The benefits to having your own garden are pretty limitless. The garden does ask a few things in return – sunlight, soil and a willing soul with a watering can — but not too much else. Surprisingly, maintaining a small vegetable or herb garden doesn’t take much more effort than that sad plant in the corner of every office building. You know the one. Mint, rosmarin or other smell plants have the ability to keep insects like mosquito away.

Sure building a fence, developing a hatred for “vermin” and tilling anything is a lot of effort; but you don’t have to go totally Farmer Brown on this. I’m not talking about a field here or even a garden, really. Just having potted plants in the home can improve air quality, yield a lot of product and (I think) manifest general cheer.

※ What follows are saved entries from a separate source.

(** * Career Navigator client: a shallow embedding of its three components

    The client is three React components wired by [App.tsx]:
    - [ResumeUpload] posts a file and hands the returned identifier to its
      caller;
    - [JobList] fetches the matches of a resume and renders one card each;
    - [RoadmapDialog] fetches a career roadmap and renders its four sections.

    Components are modelled as functions from props, local state and the
    result of their query to a tree of elements; a JavaScript exception is
    an explicit [Throw].  Numbers are IEEE-754 doubles, as in JavaScript,
    through the kernel's primitive floats.  The request cache of TanStack
    Query, which the components only configure, is modelled as a finite map
    from query keys to query states with an explicit clock in milliseconds. *)

From Stdlib Require Import Floats Uint63.
From stdpp Require Import gmap strings list pretty.

Set Warnings "-inexact-float,-register-all".

(** ** JavaScript values *)

Module JS.

(** What [JSON.parse] can produce, plus [undefined] (the value of a missing
    property).  An object is the list of its own properties; a parsed object
    has no two properties of one name. *)
Inductive value :=
| VUndefined
| VNull
| VBool (b : bool)
| VNum (f : float)
| VStr (s : string)
| VArr (l : list value)
| VObj (fields : list (string * value)).

Inductive exn :=
| TypeError (msg : string)
| ReactError (msg : string).

(** The outcome of evaluating an expression that may throw. *)
Inductive result (A : Type) :=
| Ok (a : A)
| Throw (e : exn).
Arguments Ok {A} a.
Arguments Throw {A} e.

Definition bind {A B} (m : result A) (k : A -> result B) : result B :=
  match m with
  | Ok a => k a
  | Throw e => Throw e
  end.

Definition is_ok {A} (m : result A) : bool :=
  match m with Ok _ => true | Throw _ => false end.

Definition is_nan (f : float) : bool := negb (PrimFloat.eqb f f).

Definition of_nat (n : nat) : float := PrimFloat.of_uint63 (Uint63.of_Z (Z.of_nat n)).

(** ToBoolean. *)
Definition truthy (v : value) : bool :=
  match v with
  | VUndefined | VNull => false
  | VBool b => b
  | VNum f => negb (PrimFloat.eqb f 0 || is_nan f)
  | VStr s => negb (String.eqb s "")
  | VArr _ | VObj _ => true
  end.

Definition nullish (v : value) : bool :=
  match v with
  | VUndefined | VNull => true
  | _ => false
  end.

(** [a || b] and [a && b] on values. *)
Definition or (a b : value) : value := if truthy a then a else b.
Definition and (a b : value) : value := if truthy a then b else a.

(** [Array.isArray(v)]. *)
Definition isArray (v : value) : bool :=
  match v with VArr _ => true | _ => false end.

Fixpoint lookup_field (k : string) (fields : list (string * value)) : option value :=
  match fields with
  | [] => None
  | (k', v) :: rest => if String.eqb k k' then Some v else lookup_field k rest
  end.

(** [v[k]] for a [v] that is neither [null] nor [undefined].  Besides own
    properties, the only inherited property the components read is [length]
    of arrays and strings; every other name they read ([skills_gap], [title],
    [id], ...) is on no prototype, so it is [undefined] on a primitive or an
    array. *)
Definition get_own (v : value) (k : string) : value :=
  match v with
  | VObj fields => default VUndefined (lookup_field k fields)
  | VArr l => if String.eqb k "length" then VNum (of_nat (length l)) else VUndefined
  | VStr s => if String.eqb k "length" then VNum (of_nat (String.length s)) else VUndefined
  | _ => VUndefined
  end.

(** [v.k]: a TypeError on [null] and [undefined]. *)
Definition get (v : value) (k : string) : result value :=
  if nullish v then Throw (TypeError ("Cannot read properties of null or undefined, reading " +:+ k))
  else Ok (get_own v k).

(** [v?.k]. *)
Definition opt_get (v : value) (k : string) : value :=
  if nullish v then VUndefined else get_own v k.

(** [String.prototype.startsWith(searchString)] at position 0. *)
Fixpoint startsWith (s searchString : string) {struct searchString} : bool :=
  match searchString with
  | EmptyString => true
  | String c rest =>
      match s with
      | EmptyString => false
      | String d s' => if Ascii.eqb c d then startsWith s' rest else false
      end
  end.

(** [v.startsWith(searchString)]: the method exists on strings only; on any
    other value the property is read (a TypeError on null and undefined) and
    then called, and a call of a non-function is a TypeError. *)
Definition call_startsWith (v : value) (searchString : string) : result value :=
  match v with
  | VStr s => Ok (VBool (startsWith s searchString))
  | VUndefined | VNull =>
      Throw (TypeError "Cannot read properties of null or undefined, reading startsWith")
  | _ => Throw (TypeError "startsWith is not a function")
  end.

(** [v?.startsWith?.(searchString)]: [undefined] when [v] or the property is
    null or undefined; a property that is present and not a function (an
    object's own [startsWith] field) is still called, which throws. *)
Definition opt_call_startsWith (v : value) (searchString : string) : result value :=
  match v with
  | VStr s => Ok (VBool (startsWith s searchString))
  | VObj fields =>
      if nullish (default VUndefined (lookup_field "startsWith" fields))
      then Ok VUndefined
      else Throw (TypeError "startsWith is not a function")
  | _ => Ok VUndefined
  end.

End JS.
Import JS.

(** Induction on values that reaches the entries of arrays. *)
Section value_induction.
Variable P : value -> Prop.
Hypothesis Hundefined : P VUndefined.
Hypothesis Hnull : P VNull.
Hypothesis Hbool : forall b, P (VBool b).
Hypothesis Hnum : forall f, P (VNum f).
Hypothesis Hstr : forall s, P (VStr s).
Hypothesis Harr : forall l, Forall P l -> P (VArr l).
Hypothesis Hobj : forall fields, P (VObj fields).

Grow a few simple veggies or herbs and you have something to nosh on while you’re deeply breathing that plant purified air. Which is fantastic considering how expensive and impossibly big bundles of fresh herbs are. Scared about the responsibility of nurturing a vegetable? You could start with some greens, lettuces are easy to grow and everyone knows what to do with them. This post by GardenersPath might be very helpful. Flowers can add color and joy to any space; they also make you seem sensitive.

So how do you begin? Well, like anything else living, plants need shelter. Containers and flowerpots can be purchased from any garden supply store but pretty much any water-retaining vessel can be used from coffee cans, to mason jars to two-liter bottles. Personally, I think the home should match the homeowner. Growing some tomatoes for the perfect pizza sauce? I think an old Terra cotta pot is perfect. Growing some bulgur wheat to throw in your morning granola mix? Maybe a repurposed almond milk jug is right for you.

Once you’ve found a home it is important to furnish it. A bed of potting soil will be perfect for your new flora friend, any type will do. There will be directions on your seed or seedling packet on how deep and how densely the seed/roots should be placed. What ever the directions say—do that. In general you should probably just follow the directions for sun exposure and water amount as well, but don’t—ya know—stress about it or anything. Plants are made to grow and as long as you don’t forget about them or give them an unfit home (i.e. fat plant in little pot) they’ll do fine. If you fail at this, get a cactus instead. If you kill that too it means you are less nurturing than a desert, so work on that.

You new plant friends should do great! As you grow more comfortable and confident with your agricultural skills feel free to choose more high maintenance plants or just get more of the same. Keep cultivating and before you know it you’ll have an entire garden in your home, but remember not to grow too much lettuce, because it’s really not an appropriate gift.